Funktionsprinzip von Axialventilatoren
Bei einem Axialventilator strömt die Luft parallel zur Motor- und Laufradachse durch das Gerät. Das Laufrad beschleunigt den Luftstrom in Förderrichtung, wodurch sich diese Ventilatorbauart für Anwendungen mit freiem Ausblas oder kurzen Strömungswegen eignet. Im Vergleich zu anderen Ventilatorprinzipien liegt der Schwerpunkt auf Luftvolumenstrom und weniger auf hoher Druckerzeugung.
Einsatz in Lüftungsanlagen und Apparaten
Axialventilatoren werden in Zu- und Abluftsystemen, in Wand- und Fassadenöffnungen, in Maschinengehäusen sowie in technischen Geräten verwendet. Typisch sind Anwendungen zur allgemeinen Raumbelüftung, zur Wärmeabfuhr oder zur direkten Fortluftführung. Sie passen besonders zu Anlagenkonzepten, bei denen Luft ohne komplexe Kanalführung oder ohne grossen Strömungswiderstand transportiert wird.
Bauformen und technische Ausprägungen
Axialventilatoren sind in unterschiedlichen Bauformen erhältlich, etwa als Einbauventilatoren, Rohr- oder Wandgeräte sowie als kompakte Aggregate für Apparate und Schaltschränke. Je nach Auslegung unterscheiden sie sich unter anderem in Laufradgeometrie, Gehäuseform, Antrieb und Regelbarkeit. Für die Auswahl sind der erforderliche Luftvolumenstrom, die Einbausituation, die Betriebsbedingungen und der vorhandene Druckverlust der Anlage massgebend.

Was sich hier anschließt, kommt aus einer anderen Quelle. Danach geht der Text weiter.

(** X12: the registries are separate name spaces as far as the dispatcher
    goes: a registration for init, read or shutdown, or of a schema for
    another type, whether it succeeds or not and whatever its name, changes
    nothing in what a dispatch does. *)
Theorem dispatch_ignores_other_registrations st
    (r : registration world value_list_t) (name : string) (vl : value_list_t)
    (w : world) (Hr : concerns_dispatch r name = false) :
  plugin_dispatch_values (snd (register st r)) name vl w
  = plugin_dispatch_values st name vl w.
Proof.
  rewrite !dispatch_via_lookup.
  destruct (register_frame st r) as (Hw & Hds & _).
  destruct r as [n cb | n cb | n cb | n cb | d]; try discriminate;
    try (rewrite Hw, Hds by (exact I || reflexivity); reflexivity).
  rewrite Hw by reflexivity. cbn in Hr. apply String.eqb_neq in Hr.
  cbn [register]. unfold plugin_register_data_set.
  pose proof (register_callback_lookup (mem st) (list_data_set st) (type d) d)
    as (_ & _ & _ & Hother).
  cbv zeta in Hother. specialize (Hother name Hr).
  destruct (register_callback (mem st) (list_data_set st) (type d) d)
    as [[status reg'] h']. cbn [fst snd list_data_set list_write] in *.
  rewrite Hother. reflexivity.
Qed.

(** X13: a dispatch returns 0 or -1, and 0 exactly when the write registry
    exists and a schema is bound to the type name; a dispatch that returns -1
    has invoked nothing and left the world as it was. *)
Theorem dispatch_status st (name : string) (vl : value_list_t) (w : world) :
  let r := plugin_dispatch_values st name vl w in
  (fst (fst r) = 0 \/ fst (fst r) = -1)
  /\ (fst (fst r) = 0
      <-> list_write st <> None /\ lookup (list_data_set st) name <> None)
  /\ (fst (fst r) = -1 -> snd (fst r) = w /\ snd r = []).
Proof.
  cbv zeta. rewrite dispatch_via_lookup.
  destruct (list_write st) as [lw |];
    [destruct (lookup (list_data_set st) name) as [d |] |]; cbn.
  - split; [auto |]. split; [| discriminate].
    split; [intros _; split; discriminate | reflexivity].
  - split; [auto |]. split; [| auto].
    split; [discriminate | intros [_ H]; contradiction].
  - split; [auto |]. split; [| auto].
    split; [discriminate | intros [H _]; contradiction].
Qed.

(** X14: the writers are handed the schema registered last for the type: once
    [plugin_register_data_set] has returned 0 for a schema, a dispatch for its
    type name runs the writers there are on that very schema. *)
Theorem dispatch_uses_registered_schema st d (vl : value_list_t) (w : world)
    (lw : llist_t (write_cb world value_list_t))
    (Hreg : fst (plugin_register_data_set st d) = 0)
    (Hw : list_write st = Some lw) :
  plugin_dispatch_values (snd (plugin_register_data_set st d)) (type d) vl w
  = (0, run_writers lw d vl w, map (fun e => (key e, d, vl)) lw).
Proof.
  rewrite dispatch_via_lookup. revert Hreg. unfold plugin_register_data_set.
  pose proof (register_callback_lookup (mem st) (list_data_set st) (type d) d)
    as (_ & Hsame & _).
  cbv zeta in Hsame.
  destruct (register_callback (mem st) (list_data_set st) (type d) d)
    as [[status reg'] h']. cbn [fst snd list_data_set list_write] in *.
  intros ->. rewrite Hw, (Hsame eq_refl). reflexivity.
Qed.

(** X15: a writer registered under a new name is invoked last: after the
    registration a dispatch invokes the writers there were, in their order
    and on the same arguments, and then the new one. *)
Theorem new_writer_invoked_last st (name : string)
    (cb : write_cb world value_list_t) d (tname : string) (vl : value_list_t)
    (w : world)
    (Hnew : ~ In name (keys (list_write st)))
    (Hok : fst (plugin_register_write st name cb) = 0)
    (Hd : lookup (list_data_set st) tname = Some d) :
  plugin_dispatch_values (snd (plugin_register_write st name cb)) tname vl w
  = (0,
     fst (cb d vl (run_writers (entries (list_write st)) d vl w)),
     map (fun e => (key e, d, vl)) (entries (list_write st)) ++ [(name, d, vl)]).
Proof.
  rewrite dispatch_via_lookup. revert Hok. unfold plugin_register_write.
  pose proof (register_callback_outcome (mem st) (list_write st) name cb) as Hc.
  cbv zeta in Hc.
  destruct (register_callback (mem st) (list_write st) name cb)
    as [[status reg'] h']. cbn [fst snd list_data_set list_write] in *.
  intros ->. rewrite Hd.
  destruct Hc as [(Hf & _) | [(_ & _ & ->) | (_ & _ & Hin & _)]];
    [discriminate | | contradiction].
  unfold llist_append. rewrite run_writers_app, map_app. reflexivity.
Qed.

Lemma sweep_spec (le : list (llentry_t (void_cb world))) (w : world) :
  sweep le w = (run_callbacks le w, map key le).
Proof.
  unfold run_callbacks, void_cb in *. revert w.
  induction le as [| e le IH]; intros w; [reflexivity |].
  cbn [sweep map fold_left]. unfold void_cb.
  destruct (value e w) as [w1 status]. cbn [fst]. rewrite IH. reflexivity.
Qed.

(** X16: the init and the shutdown sweep run every callback of their registry
    once, in the order of the registry, each on the world the one before
    left, whatever status the callbacks return; on a registry that was never
    created they do nothing. *)
Theorem lifecycle_sweeps st (w : world) :
  plugin_init_all st w
  = (run_callbacks (entries (list_init st)) w, keys (list_init st))
  /\ plugin_shutdown_all st w
     = (run_callbacks (entries (list_shutdown st)) w, keys (list_shutdown st))
  /\ (list_init st = None -> plugin_init_all st w = (w, []))
  /\ (list_shutdown st = None -> plugin_shutdown_all st w = (w, [])).
Proof.
  unfold plugin_init_all, plugin_shutdown_all, llist_head.
  split; [| split; [| split]].
  - destruct (list_init st); [apply sweep_spec | reflexivity].
  - destruct (list_shutdown st); [apply sweep_spec | reflexivity].
  - intros ->. reflexivity.
  - intros ->. reflexivity.
Qed.

End PluginMore.

Section PluginMoreExamples.
Import LList Plugin Example.
Local Open Scope string_scope.

(** A read callback registered under the name of a writer: the dispatch of a
    [cpu] measurement is what it was. *)
Lemma dispatch_ignores_other_registrations_witness :
  concerns_dispatch (@RegRead world value_list_t "csv" (log_callback "csv" 0)) "cpu" = false
  /\ plugin_dispatch_values
       (snd (register two_writers (@RegRead world value_list_t "csv" (log_callback "csv" 0))))
       "cpu" [1; 2] []
     = (0, ["rrdtool:cpu"; "csv:cpu"],
        [("rrdtool", cpu, [1; 2]); ("csv", cpu, [1; 2])]).
Proof.
  split; [reflexivity |].
  rewrite (dispatch_ignores_other_registrations two_writers
             (@RegRead world value_list_t "csv" (log_callback "csv" 0)) "cpu" [1; 2] [] eq_refl).
  reflexivity.
Defined.

(** The schema for [cpu] registered after the two writers. *)
Lemma dispatch_uses_registered_schema_witness :
  fst (plugin_register_data_set no_schema cpu) = 0
  /\ list_write no_schema
     = Some [ {| key := "rrdtool"; value := log_writer "rrdtool" 0 |};
              {| key := "csv"; value := log_writer "csv" 0 |} ]
  /\ plugin_dispatch_values (snd (plugin_register_data_set no_schema cpu))
       "cpu" [1; 2] []
     = (0, ["rrdtool:cpu"; "csv:cpu"],
        [("rrdtool", cpu, [1; 2]); ("csv", cpu, [1; 2])]).
Proof.
  split; [reflexivity |]. split; [reflexivity |].
  exact (eq_trans
           (dispatch_uses_registered_schema no_schema cpu [1; 2] [] _
              eq_refl eq_refl)
           eq_refl).
Defined.

(** A third writer, [network], comes after [rrdtool] and [csv]. *)
Lemma new_writer_invoked_last_witness :
  ~ In "network" (keys (list_write two_writers))
  /\ fst (plugin_register_write two_writers "network" (log_writer "network" 0)) = 0
  /\ lookup (list_data_set two_writers) "cpu" = Some cpu
  /\ plugin_dispatch_values
       (snd (plugin_register_write two_writers "network" (log_writer "network" 0)))
       "cpu" [1; 2] []
     = (0, ["rrdtool:cpu"; "csv:cpu"; "network:cpu"],
        [("rrdtool", cpu, [1; 2]); ("csv", cpu, [1; 2]); ("network", cpu, [1; 2])]).
Proof.
  assert (~ In "network" (keys (list_write two_writers))) as Hnew
      by (intros [H | [H | []]]; discriminate H).
  split; [exact Hnew |]. split; [reflexivity |]. split; [reflexivity |].
  exact (eq_trans
           (new_writer_invoked_last two_writers "network" (log_writer "network" 0)
              cpu "cpu" [1; 2] [] Hnew eq_refl eq_refl)
           eq_refl).
Defined.

End PluginMoreExamples.

(** ** The module loader and the plugin directory *)

Section LoaderMore.
Import LList Loader PluginDir LoadChecks.
Local Open Scope string_scope.

Lemma lower_app (s1 s2 : string) : lower (s1 ++ s2) = lower s1 ++ lower s2.
Proof. induction s1 as [| c s1 IH]; cbn; [reflexivity | rewrite IH; reflexivity]. Qed.

Lemma prefix_app (s1 s2 : string) : String.prefix s1 (s1 ++ s2) = true.
Proof.
  induction s1 as [| c s1 IH]; cbn; [destruct s2; reflexivity |].
  destruct (ascii_dec c c) as [_ | Hne]; [exact IH | contradiction].
Qed.

(** X17: the loader makes no difference of case, in the type name or in the
    file name: two type names and two file names that are equal up to case
    are candidates together or not at all; and a file named after the type,
    with [".so"] and anything behind it, is always a candidate. *)
Theorem candidate_ignores_case (type type' d_name d_name' : string)
    (Hc : is_cstring type = true) (Hc' : is_cstring type' = true)
    (Ht : lower type = lower type') (Hd : lower d_name = lower d_name') :
  candidate type d_name = candidate type' d_name'
  /\ forall rest, candidate type ((type ++ ".so") ++ rest) = true.
Proof.
  assert (forall t d, is_cstring t = true ->
            candidate t d = String.prefix (lower t ++ ".so") (lower d)) as Hcand.
  { intros t d Ht0. unfold candidate.
    rewrite strncasecmp_prefix by (apply is_cstring_app; [exact Ht0 | reflexivity]).
    unfold begins_with_nocase. rewrite lower_app. reflexivity. }
  split.
  - rewrite !Hcand by assumption. rewrite Ht, Hd. reflexivity.
  - intros rest. rewrite Hcand by assumption.
    rewrite !lower_app. apply prefix_app.
Qed.

(** [CPU] and [cpu], [Cpu.SO] and [cpu.so]. *)
Lemma candidate_ignores_case_witness :
  is_cstring "CPU" = true /\ is_cstring "cpu" = true
  /\ lower "CPU" = lower "cpu" /\ lower "Cpu.SO" = lower "cpu.so"
  /\ candidate "CPU" "Cpu.SO" = candidate "cpu" "cpu.so".
Proof.
  repeat (split; [reflexivity |]).
  exact (proj1 (candidate_ignores_case "CPU" "cpu" "Cpu.SO" "cpu.so"
                  eq_refl eq_refl eq_refl eq_refl)).
Defined.

(** X18: [plugin_set_dir] followed by [plugin_get_dir]: the directory given is
    the one returned; NULL brings back the built-in [PLUGINDIR]; so does a
    directory that could not be copied for want of memory, in which case one
    error line is logged.  The directory set before plays no part. *)
Theorem set_dir_then_get_dir (PLUGINDIR : string) (h : heap)
    (old dir : option string) :
  let r := plugin_set_dir h old dir in
  plugin_get_dir PLUGINDIR (fst (fst r))
  = match dir with
    | None => PLUGINDIR
    | Some d => if fst (malloc h) then d else PLUGINDIR
    end
  /\ (snd r = [LOG_ERR] <-> dir <> None /\ fst (malloc h) = false)
  /\ (snd r = [] \/ snd r = [LOG_ERR])
  /\ (forall old', plugin_set_dir h old' dir = r).
Proof.
  cbv zeta. unfold plugin_set_dir, strdup, plugin_get_dir.
  destruct dir as [d |]; cbn.
  - destruct (malloc h) as [[] h']; cbn.
    + split; [reflexivity |]. split; [| auto].
      split; [discriminate | intros [_ H]; discriminate].
    + split; [reflexivity |]. split; [| auto].
      split; [intros _; split; [discriminate | reflexivity] | reflexivity].
  - split; [reflexivity |]. split; [| auto].
    split; [discriminate | intros [H _]; contradiction].
Qed.
(** X15: When the broadcast of the parameters fails, [main] ends without a
    single optimizer step: training never starts from parameters that were
    not synchronised.  The broadcast was called at most once. *)
Theorem main_broadcast_failure_runs_no_step (w : World) (e : exn) :
  hvd_broadcast w = Err e ->
  is_ok (fst (run (main w))) = false /\
  steps (snd (run (main w))) = 0 /\
  broadcasts (snd (run (main w))) <= 1.
Proof.
  intros Hfail.
  set (Q := fun tr => steps tr = 0 /\ broadcasts tr <= 1).
  assert (HQ : forall tr, not_started tr -> Q tr).
  { intros tr Htr. split.
    - now apply not_started_no_steps.
    - rewrite (not_started_no_broadcasts tr Htr). lia. }
  assert (Hmain : aborts Q (main w)).
  { unfold main.
    apply aborts_after_quiet; [exact HQ | apply main_init_quiet | intros _].
    apply aborts_after_quiet; [exact HQ | keeps_quiet | intros _].
    apply aborts_after_quiet; [exact HQ | apply create_data_fn_quiet |].
    intros [[[train_X train_y] valid_X] valid_y].
    apply aborts_after_quiet; [exact HQ | keeps_quiet | intros _].
    apply aborts_after_quiet; [exact HQ | apply ImageNet_init_quiet |].
    intros ds.
    apply aborts_after_quiet; [exact HQ | keeps_quiet | intros h1].
    apply aborts_after_quiet; [exact HQ | apply keeps_hvd_call | intros size].
    apply aborts_after_quiet; [exact HQ | keeps_quiet | intros h2].
    apply aborts_after_quiet; [exact HQ | apply keeps_hvd_call | intros rank].
    apply aborts_after_quiet; [exact HQ | keeps_quiet | intros _].
    apply aborts_after_quiet; [exact HQ | keeps_quiet | intros _].
    apply aborts_hvd; [exact HQ|].
    intros st Hst. cbv [bind emit lift]. rewrite Hfail. simpl.
    split; [reflexivity|]. unfold Q, broadcasts.
    rewrite steps_app, filter_app, length_app.
    rewrite (not_started_no_steps _ Hst).
    fold (broadcasts (trace st)).
    rewrite (not_started_no_broadcasts _ Hst). simpl. split; [reflexivity | lia]. }
  unfold run. specialize (Hmain initial_proc (fun x H => match H with end)).
  destruct (main w initial_proc) as [r st]. simpl in *.
  destruct Hmain as [Hr [Hs Hb]]. auto.
Qed.

Lemma main_broadcast_failure_runs_no_step_witness :
  fst (run (main (Faults.world Demo.csv (Ok tt) (Err CollectiveError)
                               (fun _ _ => Ok tt)))) =
    Err CollectiveError /\
  steps (snd (run (main (Faults.world Demo.csv (Ok tt)
                                      (Err CollectiveError)
                                      (fun _ _ => Ok tt))))) = 0.
Proof.
  split; [vm_compute; reflexivity|].
  apply (main_broadcast_failure_runs_no_step
           (Faults.world Demo.csv (Ok tt) (Err CollectiveError)
                         (fun _ _ => Ok tt))
           CollectiveError eq_refl).
Defined.

Lemma create_data_fn_needs_validation (w : World)
    (train_path test_path : option string) (e : exn) (st : proc) :
  _load_validation w test_path = Err e ->
  is_ok (fst (_create_data_fn w train_path test_path st)) = false.
Proof.
  intros Hval. unfold _create_data_fn. cbv [bind lift emit ret].
  destruct (_load_training w train_path); simpl; [|reflexivity].
  rewrite Hval. reflexivity.
Qed.

(** X16: The validation manifest must load for a run to get anywhere, although
    its contents are never used: when it cannot be loaded, [main] raises
    before the sampler is built, the parameters are broadcast or any step
    is taken. *)
Theorem main_needs_validation_manifest (w : World) (e : exn) :
  _load_validation w (getenv w "AZ_BATCHAI_INPUT_TEST") = Err e ->
  is_ok (fst (run (main w))) = false /\
  not_started (snd (run (main w))).
Proof.
  intros Hval.
  assert (Hmain : aborts not_started (main w)).
  { unfold main.
    apply aborts_after_quiet; [auto | apply main_init_quiet | intros _].
    apply aborts_after_quiet; [auto | keeps_quiet | intros _].
    apply aborts_at_failure; [auto | apply create_data_fn_quiet |].
    intros st. eapply create_data_fn_needs_validation. exact Hval. }
  unfold run. specialize (Hmain initial_proc (fun x H => match H with end)).
  destruct (main w initial_proc) as [r st]. exact Hmain.
Qed.

Lemma main_needs_validation_manifest_witness :
  run (main (Faults.world Faults.csv_without_validation (Ok tt) (Ok tt)
                          (fun _ _ => Ok tt))) =
    (Err (IOError "/data/validation.csv"),
     [Log "Runnin Distributed"; HvdInit; ManualSeed 42; CudaSetDevice 0;
      CudaManualSeed 42; Log "PyTorch version";
      Log "Reading training data info";
      Log "Reading validation data info"]) /\
  not_started
    (snd (run (main (Faults.world Faults.csv_without_validation (Ok tt)
                                  (Ok tt) (fun _ _ => Ok tt))))).
Proof.
  split; [vm_compute; reflexivity|].
  apply (main_needs_validation_manifest
           (Faults.world Faults.csv_without_validation (Ok tt) (Ok tt)
                         (fun _ _ => Ok tt))
           (IOError "/data/validation.csv") eq_refl).
Defined.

Abgrenzung zu Radial-, Kanal- und Dachventilatoren
Innerhalb der Hierarchie gehören Axialventilatoren zur übergeordneten Gruppe der Ventilatoren und werden nach ihrem Strömungsprinzip eingeordnet. Radialventilatoren beziehungsweise Zentrifugalventilatoren leiten die Luft seitlich um und sind bei höheren Druckverlusten oft besser geeignet. Kanalventilatoren, Dachventilatoren oder Bad-WC-Ventilatoren beschreiben dagegen meist den Einbauort oder den Anwendungsbereich; sie können je nach Ausführung auf axialem oder radialem Prinzip beruhen. Industrieventilatoren sind eine breitere Anwendungskategorie und nicht auf eine einzelne Bauart beschränkt.